## Record excerpts
:::

(* ===== verification/Refinement.v ===== *)
(** * The application implements the contract

    The abstraction: [abstract] reads the state of Contract.v off the
    application's objects and the world, [read] tells which operation a
    request asks for, going by the paths of the interface, and [observe]
    which result a response shows the client.  The simulation: whatever
    [handle] does with a request that asks for an operation is an exchange
    of the contract between the abstract states, with the result observed;
    a request that asks for none changes nothing.  It is lifted to
    [serve] and to the runs of the event loop, and carries the facts of
    Contract.v over to the code. *)

From S2P Require Import Prelude Runtime Domain Repository ProjectUseCase EmailService.
From S2P Require Import ContactUseCase Routes App Handling Protocol Conformance Dispatch.
From S2P Require Import Coroutines EventLoop Contract.

Set Warnings "-clear-no-such-hyp".

(** ** The abstraction *)

(** The messages among the commands [evs], sent on top of [log], that the
    server accepted. *)
Fixpoint accepted_in (srv : Server) (log evs : list smtp_event) : list MIMEMultipart :=
  match evs with
  | [] => []
  | ev :: evs' =>
      (if srv (log ++ [ev]) is None then option_list (sent_message ev) else []) ++
      accepted_in srv (log ++ [ev]) evs'
  end.

Definition delivered (w : World) : list MIMEMultipart :=
  accepted_in (smtp_server w) [] (smtp_log w).

(** The state of the contract in an application and a world. *)
Definition abstract (app : App.t) (w : World) : Contract.state :=
  {| Contract.catalogue := ProjectRepository.get_all (repository app);
     Contract.configured := EmailService.configured (email_service app);
     Contract.recipient := EmailService.email_to (email_service app);
     Contract.now := clock w;
     Contract.resume := resume_file w;
     Contract.resume_name := "Liam_Nguyen_Resume.pdf";
     Contract.attempts := attempts w;
     Contract.outbox := delivered w |}.

(** The dictionary of the resume's metadata as the contract's result. *)
Definition metadata (d : gmap string json) : option Contract.result :=
  match d !! "available", d !! "filename" with
  | Some (JBool available), Some (JStr filename) =>
      Some (Contract.Metadata available filename
              (if d !! "size_kb" is Some (JDecimal k 2) then Some k else None)
              (if d !! "last_updated" is Some (JDecimal t 0) then Some t else None))
  | _, _ => None
  end.

(** What a response shows the client. *)
Definition observe (status : nat) (body : content) : option Contract.result :=
  match body with
  | ProjectList ps => if decide (status = 200) then Some (Contract.Projects ps) else None
  | ProjectItem p => if decide (status = 200) then Some (Contract.OneProject p) else None
  | StrDict d =>
      if decide (status = 200 /\ d !! "status" = Some "success")
      then Some Contract.Success else None
  | JsonDict d => if decide (status = 200) then metadata d else None
  | FileContent f =>
      if decide (status = 200) then Some (Contract.Download (filename f)) else None
  | Detail _ =>
      if decide (status = 404) then Some Contract.NotFound
      else if decide (status = 500) then Some Contract.Failure else None
  | ValidationDetail errors =>
      if decide (status = 422) then Some (Contract.Rejected errors.*1) else None
  | _ => None
  end.

(** The submission of a body: its four fields, when it leaves the time to
    the service. *)
Definition submission (body : option (gmap string pyval)) : option Contract.operation :=
  data ← body;
  if decide (data !! "timestamp" = None)
  then Some (Contract.SubmitContact (data !! "name") (data !! "email")
               (data !! "subject") (data !! "message"))
  else None.

(** The operation of a request by the interface's paths: the segments
    after the prefix the interface is deployed under. *)
Definition read_segments (meth : string) (rest : list string)
    (body : option (gmap string pyval)) : option Contract.operation :=
  match rest with
  | [group] =>
      if decide (meth = "GET" /\ group = "projects") then Some Contract.ListProjects
      else if decide (meth = "POST" /\ group = "contact") then submission body
      else None
  | [group; item] =>
      if decide (meth = "GET" /\ group = "projects") then
        if decide (item = "featured") then Some Contract.ListFeatured
        else if decide (item = "") then None else Some (Contract.GetProject item)
      else if decide (meth = "GET" /\ group = "resume") then
        if decide (item = "metadata") then Some Contract.ResumeMetadata
        else if decide (item = "download") then Some Contract.ResumeDownload
        else None
      else None
  | _ => None
  end.

Definition read (prefix : list string) (req : request) : option Contract.operation :=
  let segments := split "/" (url_path req) in
  if decide (take (length prefix) segments = prefix)
  then read_segments (method req) (drop (length prefix) segments) (json_body req)
  else None.

(** The prefix main.py includes the three routers under, in segments. *)
Definition api_prefix : list string := split "/" "/api/v1".

(** The operation of a request that reached an endpoint. *)
Definition operation_of (e : App.endpoint) (params : list (string * string))
    (body : option (gmap string pyval)) : option Contract.operation :=
  match e with
  | App.SubmitContactForm => submission body
  | App.GetAllProjects => Some Contract.ListProjects
  | App.GetFeaturedProjects => Some Contract.ListFeatured
  | App.GetProject =>
      Contract.GetProject <$> (list_to_map params : gmap string string) !! "project_id"
  | App.GetResumeMetadata => Some Contract.ResumeMetadata
  | App.DownloadResume => Some Contract.ResumeDownload
  | App.Root | App.HealthCheck => None
  end.

(** A submission that sets its own time is outside the interface. *)
Definition stamped (req : request) : bool :=
  if json_body req is Some data then bool_decide (is_Some (data !! "timestamp")) else false.

(** The requests of the interface and those without effect. *)
Definition covered (req : request) : Prop := is_submission req && stamped req = false.

(** The exchange a request and its response stand for, if any. *)
Definition exchange (req : request) (resp : response)
  : option (Contract.operation * Contract.result) :=
  op ← read api_prefix req; r ← observe (status resp) (body resp); Some (op, r).

(** The history of a list of requests and their responses. *)
Definition history (answers : list (request * response))
  : list (Contract.operation * Contract.result) :=
  omap (fun a => exchange a.1 a.2) answers.

(** ** The outbox *)
Section delivered.
Implicit Types (srv : Server) (log evs : list smtp_event) (w : World).

Lemma accepted_in_app srv log evs1 evs2 :
  accepted_in srv log (evs1 ++ evs2) =
    accepted_in srv log evs1 ++ accepted_in srv (log ++ evs1) evs2.
Proof.
  revert log. induction evs1 as [|ev evs1 IH]; intros log; cbn [accepted_in app].
  - by rewrite app_nil_r.
  - by rewrite IH, <-!app_assoc.
Qed.

(** The messages accepted are among the messages handed over. *)
Lemma accepted_in_sublist srv log evs :
  accepted_in srv log evs `sublist_of` omap sent_message evs.
Proof.
  revert log. induction evs as [|ev evs IH]; intros log; [done|].
  cbn [accepted_in]. destruct (srv _), ev; cbn; try apply IH.
  - by apply sublist_cons.
  - by apply sublist_skip.
Qed.

Lemma delivered_extend w w' evs :
  smtp_server w' = smtp_server w -> smtp_log w' = smtp_log w ++ evs ->
  delivered w' = delivered w ++ accepted_in (smtp_server w) (smtp_log w) evs.
Proof. unfold delivered. intros -> ->. by rewrite accepted_in_app. Qed.

Lemma delivered_sublist w : delivered w `sublist_of` submitted w.
Proof. apply accepted_in_sublist. Qed.
End delivered.

(** ** One session of the service *)
Section session.
Import EmailService.
Implicit Types (self : EmailService.t) (contact : ContactMessage.t) (w : World).

(** A call of a configured service on a stamped message opens one
    session, in which the server accepts the notification or nothing; it
    has accepted it when the call returns. *)
Lemma send_result_delivery self contact ts w :
  configured self = true -> ContactMessage.timestamp contact = Some ts ->
  exists evs,
    smtp_log (send_result self contact w).1 = smtp_log w ++ evs /\
    attempts_in evs = 1 /\
    accepted_in (smtp_server w) (smtp_log w) evs `sublist_of`
      [notification self contact ts] /\
    ((send_result self contact w).2 = inr tt ->
     accepted_in (smtp_server w) (smtp_log w) evs = [notification self contact ts]).
Proof.
  intros Hc Hts. unfold send_result, session_result, quit_outcome.
  rewrite Hc, Hts. cbn [dialogue session_steps fmap list_fmap snd].
  py_cases; rewrite <-?app_assoc in *; cbn [app] in *.
  all: eexists; (split; [done|]); cbn [accepted_in]; rewrite <-?app_assoc; cbn [app].
  all: repeat match goal with Hs : smtp_server _ _ = _ |- _ => rewrite Hs; clear Hs end.
  all: cbn; split_and!; [by vm_compute|first [done|apply sublist_nil_l]|by intros].
Qed.
End session.

(** ** Validation *)
Section validation.
Context `{Validators}.
Import ContactMessage.

(** A validated field without its error. *)
Definition value {A} (r : validated A) : option A := if r is inr a then Some a else None.

Lemma constrained_str_bounded lo hi v :
  value (constrained_str lo hi v) = Contract.bounded lo hi v.
Proof.
  unfold constrained_str, Contract.bounded. destruct v as [[]|]; try done.
  case_decide; repeat (case_match; try done);
    repeat match goal with
      | Hb : (_ <? _) = true |- _ => apply Nat.ltb_lt in Hb
      | Hb : (_ <? _) = false |- _ => apply Nat.ltb_ge in Hb
      end; lia.
Qed.

Lemma email_str_address v : value (email_str v) = Contract.address v.
Proof. unfold email_str, Contract.address. by repeat case_match. Qed.

(** The model's validation of a body without a time is the contract's:
    the message accepted, or the fields at fault in the model's order. *)
Lemma BaseModel_init_accept data w :
  data !! "timestamp" = None ->
  match Contract.accept (clock w) (data !! "name") (data !! "email")
          (data !! "subject") (data !! "message") with
  | Some c => BaseModel_init (init_data data w) = inr c
  | None =>
      exists errors,
        BaseModel_init (init_data data w) = inl errors /\
        errors.*1 = Contract.offending (data !! "name") (data !! "email")
                      (data !! "subject") (data !! "message")
  end.
Proof.
  intros Hts. unfold BaseModel_init, Contract.accept, Contract.offending.
  rewrite !init_data_lookup_ne, init_data_timestamp, Hts by done.
  rewrite <-!constrained_str_bounded, <-email_str_address. cbn [default optional_datetime].
  destruct (constrained_str 2 100 _), (email_str _), (constrained_str 3 200 _),
    (constrained_str 10 2000 _); cbn; try done; by eexists.
Qed.
End validation.
(** * A shallow embedding of the mold linker driver (main.cc)

    The development follows the phases of [main]: the [split] helper,
    section binning and intra-section layout, relocation-slot assignment
    and the synthetic-table prefix sums, the writer pass for
    GOT/PLT/GOTPLT/RELPLT, output-chunk layout and the [-filler] option.

    Unsigned 64-bit quantities ([u64], ELF header fields) are integers in
    [Z] with the wrap-around written out through [wrap64]. *)

From Stdlib Require Import ZArith List Lia Bool String Ascii.
From stdpp Require Import base list.
Import ListNotations.
Local Open Scope Z_scope.

(** ** Machine integers *)

Definition wrap64 (z : Z) : Z := z mod 2 ^ 64.
Definition wrap32 (z : Z) : Z := z mod 2 ^ 32.
Definition wrap8 (z : Z) : Z := z mod 2 ^ 8.

(** Conversion of an unsigned value to [int]. *)
Definition to_int (z : Z) : Z := (z + 2 ^ 31) mod 2 ^ 32 - 2 ^ 31.

(** Modelled from the spec: [PAGE_SIZE] is a constant of mold.h, which is
    not among the sources; the spec gives "Page size is 4096". *)
Definition PAGE_SIZE : Z := 4096.

(** ELF constants used by main.cc (values of llvm/BinaryFormat/ELF.h). *)
Definition SHT_NOBITS : Z := 8.
Definition SHF_ALLOC : Z := 2.
Definition SHF_TLS : Z := 1024.
Definition STT_GNU_IFUNC : Z := 10.
Definition R_X86_64_GLOB_DAT : Z := 6.
Definition R_X86_64_JUMP_SLOT : Z := 7.
Definition R_X86_64_IRELATIVE : Z := 37.
Definition sizeof_Rela : Z := 24.
Definition sizeof_Sym : Z := 24.

(** A C condition [x & FLAG] is true when the masked value is non-zero. *)
Definition has_flag (x flag : Z) : bool := negb (Z.land x flag =? 0).

(** The exact rounding, before it is reduced to 64 bits. *)
Definition align_up (val align : Z) : Z := (val + align - 1) / align * align.

(** Modelled from the spec: [align_to] is declared in mold.h, which is not
    among the sources.  The spec uses it as "round [vaddr] up to page
    size" and "align both [fileoff] and [vaddr] to [sh_addralign]": the
    least multiple of [align] that is not below [val], as a [u64]. *)
Definition align_to (val align : Z) : Z := wrap64 (align_up val align).

(** Alignments of ELF sections are powers of two. *)
Definition is_pow2 (a : Z) : bool := (0 <? a) && (a =? 2 ^ Z.log2 a).

(** ** Output chunks and their section headers *)

Record Shdr := mkShdr {
  sh_type : Z;
  sh_flags : Z;
  sh_addr : Z;
  sh_offset : Z;
  sh_size : Z;
  sh_addralign : Z
}.

Record OutputChunk := mkChunk {
  shdr : Shdr;
  starts_new_ptload : bool
}.

Definition set_sh_offset (h : Shdr) (v : Z) : Shdr :=
  mkShdr (sh_type h) (sh_flags h) (sh_addr h) v (sh_size h) (sh_addralign h).

Definition set_sh_addr (h : Shdr) (v : Z) : Shdr :=
  mkShdr (sh_type h) (sh_flags h) v (sh_offset h) (sh_size h) (sh_addralign h).

Definition is_nobits (c : OutputChunk) : bool := sh_type (shdr c) =? SHT_NOBITS.
Definition is_alloc (c : OutputChunk) : bool := has_flag (sh_flags (shdr c)) SHF_ALLOC.
Definition is_tbss (c : OutputChunk) : bool :=
  is_nobits c && has_flag (sh_flags (shdr c)) SHF_TLS.

(** ** set_osec_offsets (main.cc, 566-600) *)

Module Layout.

(** The two running variables of the loop. *)
Record cursor := mkCursor { fileoff : Z; vaddr : Z }.

Definition start_cursor : cursor := mkCursor 0 2097152.

(** First half of the loop body: page rounding for a new PT_LOAD, the
    congruence fix of [fileoff] and the two [align_to] calls.  The result
    holds the values that are recorded in the header. *)
Definition place (cur : cursor) (chunk : OutputChunk) : cursor :=
  let vaddr0 :=
    if starts_new_ptload chunk then align_to (vaddr cur) PAGE_SIZE else vaddr cur in
  let fileoff0 :=
    if negb (is_nobits chunk) then
      if vaddr0 mod PAGE_SIZE >? fileoff cur mod PAGE_SIZE then
        wrap64 (fileoff cur + (vaddr0 mod PAGE_SIZE - fileoff cur mod PAGE_SIZE))
      else if vaddr0 mod PAGE_SIZE <? fileoff cur mod PAGE_SIZE then
        wrap64 (align_to (fileoff cur) PAGE_SIZE + vaddr0 mod PAGE_SIZE)
      else fileoff cur
    else fileoff cur in
  mkCursor (align_to fileoff0 (sh_addralign (shdr chunk)))
           (align_to vaddr0 (sh_addralign (shdr chunk))).

(** The header after [sh_offset] and, for SHF_ALLOC chunks, [sh_addr] are
    recorded. *)
Definition record_header (placed : cursor) (chunk : OutputChunk) : OutputChunk :=
  let h := set_sh_offset (shdr chunk) (fileoff placed) in
  let h := if is_alloc chunk then set_sh_addr h (vaddr placed) else h in
  mkChunk h (starts_new_ptload chunk).

(** Second half of the loop body: the two advances by [sh_size]. *)
Definition advance (placed : cursor) (chunk : OutputChunk) : cursor :=
  mkCursor
    (if negb (is_nobits chunk) then wrap64 (fileoff placed + sh_size (shdr chunk))
     else fileoff placed)
    (if negb (is_tbss chunk) then wrap64 (vaddr placed + sh_size (shdr chunk))
     else vaddr placed).

(** One iteration, with the intermediate values kept for the statements. *)
Record iteration := mkIteration {
  it_before : cursor;
  it_placed : cursor;
  it_chunk : OutputChunk;
  it_after : cursor
}.

Definition iterate (cur : cursor) (chunk : OutputChunk) : iteration :=
  let placed := place cur chunk in
  mkIteration cur placed (record_header placed chunk) (advance placed chunk).

Fixpoint run (cur : cursor) (chunks : list OutputChunk) : list iteration :=
  match chunks with
  | [] => []
  | c :: cs => let it := iterate cur c in it :: run (it_after it) cs
  end.

(** The cursor when the loop ends. *)
Fixpoint final_cursor (cur : cursor) (chunks : list OutputChunk) : cursor :=
  match chunks with
  | [] => cur
  | c :: cs => final_cursor (it_after (iterate cur c)) cs
  end.

(** [set_osec_offsets]: the chunks with their headers filled in, and the
    returned file size. *)
Definition set_osec_offsets (chunks : list OutputChunk) : list OutputChunk * Z :=
  (map it_chunk (run start_cursor chunks), fileoff (final_cursor start_cursor chunks)).

(** No 64-bit addition on [fileoff] wraps during the iteration: the exact
    values of the congruence fix, of the alignment and of the advance all
    fit in a [u64]. *)
Definition fits (cur : cursor) (chunk : OutputChunk) : bool :=
  let vaddr0 :=
    if starts_new_ptload chunk then align_to (vaddr cur) PAGE_SIZE else vaddr cur in
  let fix_exact :=
    if negb (is_nobits chunk) then
      if vaddr0 mod PAGE_SIZE >? fileoff cur mod PAGE_SIZE then
        fileoff cur + (vaddr0 mod PAGE_SIZE - fileoff cur mod PAGE_SIZE)
      else if vaddr0 mod PAGE_SIZE <? fileoff cur mod PAGE_SIZE then
        align_up (fileoff cur) PAGE_SIZE + vaddr0 mod PAGE_SIZE
      else fileoff cur
    else fileoff cur in
  let aligned_exact := align_up fix_exact (sh_addralign (shdr chunk)) in
  let end_exact :=
    if negb (is_nobits chunk) then aligned_exact + sh_size (shdr chunk)
    else aligned_exact in
  (fix_exact <? 2 ^ 64) && (aligned_exact <? 2 ^ 64) && (end_exact <? 2 ^ 64).

(** Header fields are unsigned; an alignment of zero is excluded. *)
Definition chunk_sized (c : OutputChunk) : Prop :=
  1 <= sh_addralign (shdr c) /\ 0 <= sh_size (shdr c).

Fixpoint run_fits (cur : cursor) (chunks : list OutputChunk) : bool :=
  match chunks with
  | [] => true
  | c :: cs => fits cur c && run_fits (it_after (iterate cur c)) cs
  end.

(** What one iteration of a run without wrap-around guarantees. *)
Definition forward_step (it : iteration) : Prop :=
  fileoff (it_before it) <= fileoff (it_placed it) /\
  sh_offset (shdr (it_chunk it)) = fileoff (it_placed it) /\
  fileoff (it_after it) =
    fileoff (it_placed it) +
    (if is_nobits (it_chunk it) then 0 else sh_size (shdr (it_chunk it))) /\
  0 <= sh_size (shdr (it_chunk it)).
(** * nthscraper: a shallow embedding of the element wrapper, the document
      session and the requests wrapper

    Sources: [src/nthscraper/scraper.py] (classes [NthScraperElement] and
    [NthScraper]) and [src/zenscraper/wrapper/requests_wrapper.py] (class
    [RequestsWrapper]).

    Python values are modelled as follows.
    - [str] and [bytes] are [string]: sequences of code points below 256.
    - [int] is [Z].
    - a [dict] with string keys is a [gmap string _].
    - an exception is a class together with its message ([str(e)]).
    - [logger], [time.sleep], the network and the local file system act on an
      explicit [World], whose [trace] records every effect in program order.
    - lxml, requests and the absent module [nthscraper/by.py] are collaborators
      reached through the interfaces [XPathEngine], [AttributeNames],
      [Parser], [Network] and [Selector].
    - a call that passes [**kwargs] on binds them first: a keyword named
      like a parameter that is given already raises [TypeError] there. *)

From stdpp Require Import base option list strings gmap pretty.
From Stdlib Require Import ZArith Lia.

Set Warnings "-register-all".
Open Scope string_scope.
Open Scope list_scope.
Open Scope Z_scope.

(** ** Python strings *)

Module PyStr.

(** [str.isspace] on one character, for code points below 256: the ASCII
    white space of CPython ([\t \n \v \f \r], the separators 0x1C-0x1F and the
    blank) and the two Latin-1 ones, NEL (0x85) and NBSP (0xA0). *)
Definition isspace (c : Ascii.ascii) : bool :=
  let n := Ascii.nat_of_ascii c in
  (((9 <=? n) && (n <=? 13)) || ((28 <=? n) && (n <=? 32))
   || (n =? 133) || (n =? 160))%nat.

Fixpoint lstrip (s : string) : string :=
  match s with
  | EmptyString => EmptyString
  | String c s' => if isspace c then lstrip s' else s
  end.

Fixpoint rstrip (s : string) : string :=
  match s with
  | EmptyString => EmptyString
  | String c s' =>
      match rstrip s' with
      | EmptyString => if isspace c then EmptyString else String c EmptyString
      | r => String c r
      end
  end.

(** [s.strip()] *)
Definition strip (s : string) : string := rstrip (lstrip s).

(** [s.startswith(p)] *)
Fixpoint startswith (p s : string) : bool :=
  match p, s with
  | EmptyString, _ => true
  | String a p', String b s' => bool_decide (a = b) && startswith p' s'
  | String _ _, EmptyString => false
  end.

(** The scan of [s.replace(rep, "")] for a non-empty [rep]: left to right,
    an occurrence of [rep] at the current position is skipped whole ([skip]
    counts the characters of it still to drop), any other character is
    kept. *)
Fixpoint delete_scan (rep : string) (skip : nat) (s : string) : string :=
  match s with
  | EmptyString => EmptyString
  | String c s' =>
      match skip with
      | S k => delete_scan rep k s'
      | O =>
          if startswith rep s
          then delete_scan rep ((String.length rep - 1)%nat) s'
          else String c (delete_scan rep 0 s')
      end
  end.

(** [s.replace(rep, "")]. With an empty [rep] Python inserts the (empty)
    replacement between the characters, which leaves [s] as it is. *)
Definition replace_with_empty (s rep : string) : string :=
  match rep with
  | EmptyString => s
  | _ => delete_scan rep 0 s
  end.

(** ["".join(parts)] *)
Definition join_empty (parts : list string) : string :=
  foldr String.app EmptyString parts.

(** [bool(s)] *)
Definition truthy (s : string) : bool :=
  match s with EmptyString => false | _ => true end.

(** [s] without the character [c]. *)
Fixpoint without (c : Ascii.ascii) (s : string) : string :=
  match s with
  | EmptyString => EmptyString
  | String b s' =>
      if bool_decide (c = b) then without c s' else String b (without c s')
  end.

(** [s] is white space only. *)
Definition blank (s : string) : Prop := lstrip s = EmptyString.

Fixpoint last_char (s : string) : option Ascii.ascii :=
  match s with
  | EmptyString => None
  | String c EmptyString => Some c
  | String _ s' => last_char s'
  end.

End PyStr.

(** ** Exceptions and results *)

Inductive exn_class : Type :=
| ValueError
| ReferenceError
| NameError
| TypeError
| IndexError
| OverflowError
| HTTPError
| LibraryError (name : string).

Record exn : Type := Exn { exn_cls : exn_class; exn_msg : string }.

(** [str(e)] *)
Definition str_exn (e : exn) : string := exn_msg e.

Inductive result (A : Type) : Type :=
| Ok (a : A)
| Raise (e : exn).
Arguments Ok {A} a.
Arguments Raise {A} e.

#[global] Instance exn_class_eq_dec : EqDecision exn_class.
Proof. solve_decision. Defined.
#[global] Instance exn_eq_dec : EqDecision exn.
Proof. solve_decision. Defined.

(** ** The parsed tree *)

(** What lxml hands out as an [_Element]. An element proper has its [tag],
    its [attrib] mapping, the [text] before its first child, its children in
    document order, and the [tail] text that follows its end tag inside its
    parent. A comment and a processing instruction are [_Element]s too: they
    have a [text] (their content, never [None]) and a [tail], but neither
    attributes nor children. *)
Inductive element : Type :=
| Element (tag : string) (attrib : gmap string string)
          (text : option string) (children : list element)
          (tail : option string)
| Comment (text : string) (tail : option string)
| ProcessingInstruction (target text : string) (tail : option string).

(** [e.tag]: a name, or for a comment and a processing instruction the
    factory function of lxml that stands for their kind. *)
Inductive py_tag : Type :=
| TagName (name : string)
| TagComment
| TagProcessingInstruction.

Definition is_element (e : element) : bool :=
  match e with Element _ _ _ _ _ => true | _ => false end.

Definition el_tag (e : element) : py_tag :=
  match e with
  | Element t _ _ _ _ => TagName t
  | Comment _ _ => TagComment
  | ProcessingInstruction _ _ _ => TagProcessingInstruction
  end.
Definition el_attrib (e : element) : gmap string string :=
  match e with Element _ a _ _ _ => a | _ => ∅ end.
Definition el_text (e : element) : option string :=
  match e with
  | Element _ _ t _ _ => t
  | Comment t _ | ProcessingInstruction _ t _ => Some t
  end.
Definition el_children (e : element) : list element :=
  match e with Element _ _ _ c _ => c | _ => [] end.
Definition el_tail (e : element) : option string :=
  match e with
  | Element _ _ _ _ t | Comment _ t | ProcessingInstruction _ _ t => t
  end.

(** [len(e)]: the number of children. *)
Definition el_len (e : element) : nat := length (el_children e).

:::

## Work task
Find all lines in the records that hold the word "endpoint". Copy them.

## Written answer
(** The operation of a request that reached an endpoint. *)
Definition operation_of (e : App.endpoint) (params : list (string * string))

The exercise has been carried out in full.